# [TASK TO CARRY OUT]
Of all the lines in the records below, copy only those that contain the string "suspendTrail".

# [RECORD SET]
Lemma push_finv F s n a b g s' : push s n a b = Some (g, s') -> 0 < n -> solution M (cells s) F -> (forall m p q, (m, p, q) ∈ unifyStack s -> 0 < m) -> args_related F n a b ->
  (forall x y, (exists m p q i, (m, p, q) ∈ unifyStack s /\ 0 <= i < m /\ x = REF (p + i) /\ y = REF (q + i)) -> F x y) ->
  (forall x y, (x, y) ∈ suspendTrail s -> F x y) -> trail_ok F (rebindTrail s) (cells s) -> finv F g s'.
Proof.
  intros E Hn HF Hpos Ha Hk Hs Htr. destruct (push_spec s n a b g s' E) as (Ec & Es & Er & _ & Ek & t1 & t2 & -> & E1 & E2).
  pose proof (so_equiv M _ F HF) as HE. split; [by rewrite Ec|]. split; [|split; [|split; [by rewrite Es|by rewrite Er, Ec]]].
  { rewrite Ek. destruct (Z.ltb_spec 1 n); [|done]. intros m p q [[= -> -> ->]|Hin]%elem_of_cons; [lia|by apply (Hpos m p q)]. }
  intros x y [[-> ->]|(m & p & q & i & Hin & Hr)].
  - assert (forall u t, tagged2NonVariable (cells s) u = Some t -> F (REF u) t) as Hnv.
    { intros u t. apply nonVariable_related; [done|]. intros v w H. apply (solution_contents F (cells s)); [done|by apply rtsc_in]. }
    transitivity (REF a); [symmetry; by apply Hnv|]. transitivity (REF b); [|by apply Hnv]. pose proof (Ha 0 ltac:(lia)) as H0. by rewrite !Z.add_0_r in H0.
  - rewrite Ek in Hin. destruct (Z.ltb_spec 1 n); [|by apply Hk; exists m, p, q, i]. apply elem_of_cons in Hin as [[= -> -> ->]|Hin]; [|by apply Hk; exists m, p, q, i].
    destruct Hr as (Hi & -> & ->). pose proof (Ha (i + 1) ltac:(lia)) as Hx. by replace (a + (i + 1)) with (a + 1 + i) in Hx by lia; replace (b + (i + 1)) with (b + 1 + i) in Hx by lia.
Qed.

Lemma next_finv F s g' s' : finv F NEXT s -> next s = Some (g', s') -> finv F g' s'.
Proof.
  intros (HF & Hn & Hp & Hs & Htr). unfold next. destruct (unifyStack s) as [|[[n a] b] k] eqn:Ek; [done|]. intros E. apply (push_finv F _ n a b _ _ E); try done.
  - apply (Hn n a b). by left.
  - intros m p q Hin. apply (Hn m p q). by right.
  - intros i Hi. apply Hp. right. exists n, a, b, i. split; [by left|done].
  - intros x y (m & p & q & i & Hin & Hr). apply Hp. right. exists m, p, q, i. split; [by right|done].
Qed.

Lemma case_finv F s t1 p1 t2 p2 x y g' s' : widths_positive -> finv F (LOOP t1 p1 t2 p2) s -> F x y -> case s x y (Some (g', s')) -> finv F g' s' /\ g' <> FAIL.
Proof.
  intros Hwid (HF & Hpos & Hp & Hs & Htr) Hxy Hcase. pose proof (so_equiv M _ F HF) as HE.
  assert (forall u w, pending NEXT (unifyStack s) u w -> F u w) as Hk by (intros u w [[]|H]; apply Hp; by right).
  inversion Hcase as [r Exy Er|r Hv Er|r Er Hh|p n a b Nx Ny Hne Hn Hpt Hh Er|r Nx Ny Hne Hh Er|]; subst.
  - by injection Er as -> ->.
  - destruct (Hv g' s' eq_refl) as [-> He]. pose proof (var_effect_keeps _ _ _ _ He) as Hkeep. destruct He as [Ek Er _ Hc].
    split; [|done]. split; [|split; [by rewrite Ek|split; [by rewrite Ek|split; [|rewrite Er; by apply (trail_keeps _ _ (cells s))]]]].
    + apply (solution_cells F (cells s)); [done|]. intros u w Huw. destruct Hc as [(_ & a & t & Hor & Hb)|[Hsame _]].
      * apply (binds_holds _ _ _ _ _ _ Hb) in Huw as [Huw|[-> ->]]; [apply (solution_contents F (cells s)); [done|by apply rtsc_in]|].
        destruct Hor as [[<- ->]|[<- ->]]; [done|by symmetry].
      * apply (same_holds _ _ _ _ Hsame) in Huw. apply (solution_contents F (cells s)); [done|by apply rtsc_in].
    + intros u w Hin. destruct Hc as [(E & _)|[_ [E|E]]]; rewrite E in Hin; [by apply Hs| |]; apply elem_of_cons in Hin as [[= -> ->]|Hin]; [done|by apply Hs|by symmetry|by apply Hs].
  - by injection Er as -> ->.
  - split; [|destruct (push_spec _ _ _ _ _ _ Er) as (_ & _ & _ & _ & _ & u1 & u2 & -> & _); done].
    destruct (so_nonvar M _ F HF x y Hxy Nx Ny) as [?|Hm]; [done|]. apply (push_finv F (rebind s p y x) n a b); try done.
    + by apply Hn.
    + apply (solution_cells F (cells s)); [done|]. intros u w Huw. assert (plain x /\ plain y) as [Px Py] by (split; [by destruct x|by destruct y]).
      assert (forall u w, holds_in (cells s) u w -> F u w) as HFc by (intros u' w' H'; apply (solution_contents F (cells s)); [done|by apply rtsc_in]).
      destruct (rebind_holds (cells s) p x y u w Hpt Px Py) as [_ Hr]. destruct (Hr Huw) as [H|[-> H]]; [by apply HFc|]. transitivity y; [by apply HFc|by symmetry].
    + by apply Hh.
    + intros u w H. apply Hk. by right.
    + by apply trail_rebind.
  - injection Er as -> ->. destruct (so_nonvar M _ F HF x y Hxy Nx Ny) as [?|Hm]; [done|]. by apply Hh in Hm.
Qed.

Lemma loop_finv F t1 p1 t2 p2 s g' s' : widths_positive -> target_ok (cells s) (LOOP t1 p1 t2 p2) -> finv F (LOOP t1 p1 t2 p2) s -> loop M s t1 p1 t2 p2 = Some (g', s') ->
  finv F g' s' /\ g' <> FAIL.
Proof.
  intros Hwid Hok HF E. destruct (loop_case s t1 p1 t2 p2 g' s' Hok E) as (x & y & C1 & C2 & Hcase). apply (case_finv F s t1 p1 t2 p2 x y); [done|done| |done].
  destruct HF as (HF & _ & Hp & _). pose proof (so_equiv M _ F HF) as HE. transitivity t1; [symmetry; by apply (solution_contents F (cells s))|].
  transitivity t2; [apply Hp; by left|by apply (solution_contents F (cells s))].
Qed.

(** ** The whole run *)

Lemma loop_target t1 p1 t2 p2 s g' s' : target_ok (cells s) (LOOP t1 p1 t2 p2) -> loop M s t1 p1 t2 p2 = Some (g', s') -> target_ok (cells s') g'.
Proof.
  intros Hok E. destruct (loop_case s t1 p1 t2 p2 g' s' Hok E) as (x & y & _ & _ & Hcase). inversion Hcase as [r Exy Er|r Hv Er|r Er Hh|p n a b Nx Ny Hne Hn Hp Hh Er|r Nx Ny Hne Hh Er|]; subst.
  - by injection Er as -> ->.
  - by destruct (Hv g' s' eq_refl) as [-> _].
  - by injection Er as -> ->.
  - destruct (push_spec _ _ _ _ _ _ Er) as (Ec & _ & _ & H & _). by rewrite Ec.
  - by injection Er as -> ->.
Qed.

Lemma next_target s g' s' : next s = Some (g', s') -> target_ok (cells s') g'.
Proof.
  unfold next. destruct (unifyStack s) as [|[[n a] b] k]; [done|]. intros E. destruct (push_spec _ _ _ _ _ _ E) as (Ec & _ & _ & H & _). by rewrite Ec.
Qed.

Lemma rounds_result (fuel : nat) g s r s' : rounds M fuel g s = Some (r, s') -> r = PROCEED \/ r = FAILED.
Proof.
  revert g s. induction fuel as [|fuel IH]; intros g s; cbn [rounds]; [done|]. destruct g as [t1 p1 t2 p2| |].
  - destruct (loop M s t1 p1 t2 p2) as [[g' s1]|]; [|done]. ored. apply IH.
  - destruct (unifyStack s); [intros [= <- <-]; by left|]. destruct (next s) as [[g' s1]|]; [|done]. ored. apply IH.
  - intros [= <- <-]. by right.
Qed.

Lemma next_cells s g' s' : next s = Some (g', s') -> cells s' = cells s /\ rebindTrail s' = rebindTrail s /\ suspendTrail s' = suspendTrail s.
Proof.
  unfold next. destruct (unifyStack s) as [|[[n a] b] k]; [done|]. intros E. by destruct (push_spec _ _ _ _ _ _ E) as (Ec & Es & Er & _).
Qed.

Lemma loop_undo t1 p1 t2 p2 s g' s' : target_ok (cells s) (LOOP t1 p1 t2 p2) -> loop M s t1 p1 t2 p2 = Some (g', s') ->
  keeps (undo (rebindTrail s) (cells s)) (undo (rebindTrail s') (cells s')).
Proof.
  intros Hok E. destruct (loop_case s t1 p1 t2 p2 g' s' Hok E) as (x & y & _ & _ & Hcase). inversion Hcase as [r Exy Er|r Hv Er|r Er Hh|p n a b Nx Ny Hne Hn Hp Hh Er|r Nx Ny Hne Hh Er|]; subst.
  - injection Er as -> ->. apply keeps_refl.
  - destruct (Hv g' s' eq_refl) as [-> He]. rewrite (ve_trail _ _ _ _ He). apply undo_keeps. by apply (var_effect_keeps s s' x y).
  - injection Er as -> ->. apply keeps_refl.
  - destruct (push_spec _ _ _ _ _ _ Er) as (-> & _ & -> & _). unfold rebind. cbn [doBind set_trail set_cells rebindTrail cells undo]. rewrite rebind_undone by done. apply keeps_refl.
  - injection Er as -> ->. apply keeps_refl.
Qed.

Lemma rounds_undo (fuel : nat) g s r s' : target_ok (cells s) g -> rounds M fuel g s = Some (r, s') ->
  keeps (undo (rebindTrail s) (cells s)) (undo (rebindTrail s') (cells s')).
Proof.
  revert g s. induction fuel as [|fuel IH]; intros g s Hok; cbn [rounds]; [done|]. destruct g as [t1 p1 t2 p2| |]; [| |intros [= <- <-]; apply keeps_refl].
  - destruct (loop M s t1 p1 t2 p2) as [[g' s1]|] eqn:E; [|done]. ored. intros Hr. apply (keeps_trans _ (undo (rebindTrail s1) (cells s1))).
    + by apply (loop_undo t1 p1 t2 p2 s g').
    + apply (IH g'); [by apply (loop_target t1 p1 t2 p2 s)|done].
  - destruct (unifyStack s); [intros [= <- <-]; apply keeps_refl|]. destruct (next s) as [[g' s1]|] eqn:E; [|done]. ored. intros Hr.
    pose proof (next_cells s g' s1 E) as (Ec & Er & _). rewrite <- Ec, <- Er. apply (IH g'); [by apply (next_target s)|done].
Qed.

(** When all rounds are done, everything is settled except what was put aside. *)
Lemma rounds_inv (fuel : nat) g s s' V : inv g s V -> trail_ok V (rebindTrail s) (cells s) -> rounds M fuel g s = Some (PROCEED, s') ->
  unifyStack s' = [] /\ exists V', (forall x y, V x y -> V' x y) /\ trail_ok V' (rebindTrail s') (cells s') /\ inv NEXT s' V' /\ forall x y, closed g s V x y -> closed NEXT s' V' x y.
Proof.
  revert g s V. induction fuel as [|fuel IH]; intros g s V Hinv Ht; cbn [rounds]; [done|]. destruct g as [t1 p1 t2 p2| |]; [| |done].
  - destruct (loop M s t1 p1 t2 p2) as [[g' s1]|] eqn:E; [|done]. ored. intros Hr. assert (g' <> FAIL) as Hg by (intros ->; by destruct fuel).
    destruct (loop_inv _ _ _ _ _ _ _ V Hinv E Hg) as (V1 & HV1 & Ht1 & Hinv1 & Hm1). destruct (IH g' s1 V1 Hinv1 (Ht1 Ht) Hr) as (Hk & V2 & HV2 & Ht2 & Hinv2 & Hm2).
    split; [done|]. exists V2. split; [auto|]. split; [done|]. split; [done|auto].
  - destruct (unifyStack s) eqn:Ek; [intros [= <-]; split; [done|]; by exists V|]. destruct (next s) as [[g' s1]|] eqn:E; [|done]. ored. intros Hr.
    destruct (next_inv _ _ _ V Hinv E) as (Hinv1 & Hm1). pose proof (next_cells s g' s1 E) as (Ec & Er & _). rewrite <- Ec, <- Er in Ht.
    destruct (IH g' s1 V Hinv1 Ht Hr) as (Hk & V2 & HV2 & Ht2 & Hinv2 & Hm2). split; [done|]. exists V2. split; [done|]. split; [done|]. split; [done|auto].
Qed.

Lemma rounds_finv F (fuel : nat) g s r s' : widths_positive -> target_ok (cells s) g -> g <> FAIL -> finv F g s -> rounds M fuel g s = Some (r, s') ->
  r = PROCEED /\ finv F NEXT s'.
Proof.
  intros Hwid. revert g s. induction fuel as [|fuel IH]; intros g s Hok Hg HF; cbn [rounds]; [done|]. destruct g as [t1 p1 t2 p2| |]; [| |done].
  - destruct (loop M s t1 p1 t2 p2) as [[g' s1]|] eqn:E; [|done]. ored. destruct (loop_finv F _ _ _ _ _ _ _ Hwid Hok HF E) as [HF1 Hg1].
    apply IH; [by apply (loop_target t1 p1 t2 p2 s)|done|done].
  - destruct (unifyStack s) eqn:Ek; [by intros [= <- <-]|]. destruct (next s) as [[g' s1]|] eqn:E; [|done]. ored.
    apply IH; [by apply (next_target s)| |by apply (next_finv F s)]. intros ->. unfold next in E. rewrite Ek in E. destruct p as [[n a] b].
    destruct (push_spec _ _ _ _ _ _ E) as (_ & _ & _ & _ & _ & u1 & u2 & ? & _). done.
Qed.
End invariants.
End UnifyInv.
--
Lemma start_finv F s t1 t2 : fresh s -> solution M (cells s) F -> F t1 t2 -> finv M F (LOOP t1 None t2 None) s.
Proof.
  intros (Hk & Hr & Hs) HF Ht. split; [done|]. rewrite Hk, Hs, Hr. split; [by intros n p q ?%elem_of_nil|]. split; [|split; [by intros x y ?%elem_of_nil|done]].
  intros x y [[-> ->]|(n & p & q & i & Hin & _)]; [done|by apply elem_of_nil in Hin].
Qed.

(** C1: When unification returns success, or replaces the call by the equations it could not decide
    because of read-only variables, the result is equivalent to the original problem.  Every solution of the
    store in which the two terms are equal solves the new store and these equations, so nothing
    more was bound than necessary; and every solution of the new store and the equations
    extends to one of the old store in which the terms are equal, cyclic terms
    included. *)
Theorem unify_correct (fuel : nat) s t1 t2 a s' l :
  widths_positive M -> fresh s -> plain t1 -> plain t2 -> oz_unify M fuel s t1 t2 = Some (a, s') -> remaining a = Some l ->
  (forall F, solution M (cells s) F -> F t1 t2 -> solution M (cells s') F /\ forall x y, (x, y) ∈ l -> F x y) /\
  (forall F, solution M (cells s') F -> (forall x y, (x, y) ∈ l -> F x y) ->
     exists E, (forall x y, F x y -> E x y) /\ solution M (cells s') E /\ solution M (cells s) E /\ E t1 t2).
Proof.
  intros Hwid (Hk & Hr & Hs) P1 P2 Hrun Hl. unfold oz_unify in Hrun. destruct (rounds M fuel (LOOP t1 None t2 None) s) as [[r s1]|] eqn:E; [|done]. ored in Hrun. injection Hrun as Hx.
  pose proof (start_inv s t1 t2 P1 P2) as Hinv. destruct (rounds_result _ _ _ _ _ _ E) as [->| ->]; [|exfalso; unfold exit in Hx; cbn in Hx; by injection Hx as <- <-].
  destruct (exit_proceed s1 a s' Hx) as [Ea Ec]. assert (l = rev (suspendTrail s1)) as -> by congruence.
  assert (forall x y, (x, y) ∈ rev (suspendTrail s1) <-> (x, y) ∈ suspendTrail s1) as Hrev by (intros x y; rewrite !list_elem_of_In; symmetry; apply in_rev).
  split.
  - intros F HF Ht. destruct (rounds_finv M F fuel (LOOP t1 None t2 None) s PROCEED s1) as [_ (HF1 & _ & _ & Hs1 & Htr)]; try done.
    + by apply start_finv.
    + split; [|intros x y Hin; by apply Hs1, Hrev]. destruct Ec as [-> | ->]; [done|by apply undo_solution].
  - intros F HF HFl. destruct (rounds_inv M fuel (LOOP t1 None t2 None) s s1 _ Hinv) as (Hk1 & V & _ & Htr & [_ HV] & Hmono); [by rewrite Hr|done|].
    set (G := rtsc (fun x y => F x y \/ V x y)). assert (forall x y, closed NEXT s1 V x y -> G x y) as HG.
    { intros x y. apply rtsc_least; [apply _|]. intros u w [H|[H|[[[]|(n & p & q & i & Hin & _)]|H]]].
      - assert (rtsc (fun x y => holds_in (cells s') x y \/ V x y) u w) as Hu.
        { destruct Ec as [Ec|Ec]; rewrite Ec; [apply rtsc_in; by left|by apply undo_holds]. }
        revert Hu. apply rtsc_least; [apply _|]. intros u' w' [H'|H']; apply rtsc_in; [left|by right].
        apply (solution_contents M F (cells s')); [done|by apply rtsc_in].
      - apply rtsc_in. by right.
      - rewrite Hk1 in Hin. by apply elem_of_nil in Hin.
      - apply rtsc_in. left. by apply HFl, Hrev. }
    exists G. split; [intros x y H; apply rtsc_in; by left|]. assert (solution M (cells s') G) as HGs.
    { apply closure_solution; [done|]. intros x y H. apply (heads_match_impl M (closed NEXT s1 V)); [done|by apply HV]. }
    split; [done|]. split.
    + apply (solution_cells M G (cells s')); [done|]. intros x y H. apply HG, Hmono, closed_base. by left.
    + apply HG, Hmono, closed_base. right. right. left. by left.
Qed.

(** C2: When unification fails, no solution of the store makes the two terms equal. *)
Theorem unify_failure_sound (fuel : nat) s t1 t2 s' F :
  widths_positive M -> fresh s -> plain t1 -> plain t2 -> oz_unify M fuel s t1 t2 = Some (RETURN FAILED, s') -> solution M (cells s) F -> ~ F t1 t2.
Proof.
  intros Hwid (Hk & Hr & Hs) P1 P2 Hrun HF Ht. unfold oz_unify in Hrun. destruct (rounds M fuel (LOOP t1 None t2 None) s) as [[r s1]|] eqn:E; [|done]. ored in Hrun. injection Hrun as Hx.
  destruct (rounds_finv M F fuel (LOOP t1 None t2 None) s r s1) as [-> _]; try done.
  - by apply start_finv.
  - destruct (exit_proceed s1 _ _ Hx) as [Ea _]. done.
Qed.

# [ANSWER TO THIS PROBLEM]
  (forall x y, (x, y) ∈ suspendTrail s -> F x y) -> trail_ok F (rebindTrail s) (cells s) -> finv F g s'.
Lemma next_cells s g' s' : next s = Some (g', s') -> cells s' = cells s /\ rebindTrail s' = rebindTrail s /\ suspendTrail s' = suspendTrail s.
  destruct (exit_proceed s1 a s' Hx) as [Ea Ec]. assert (l = rev (suspendTrail s1)) as -> by congruence.
  assert (forall x y, (x, y) ∈ rev (suspendTrail s1) <-> (x, y) ∈ suspendTrail s1) as Hrev by (intros x y; rewrite !list_elem_of_In; symmetry; apply in_rev).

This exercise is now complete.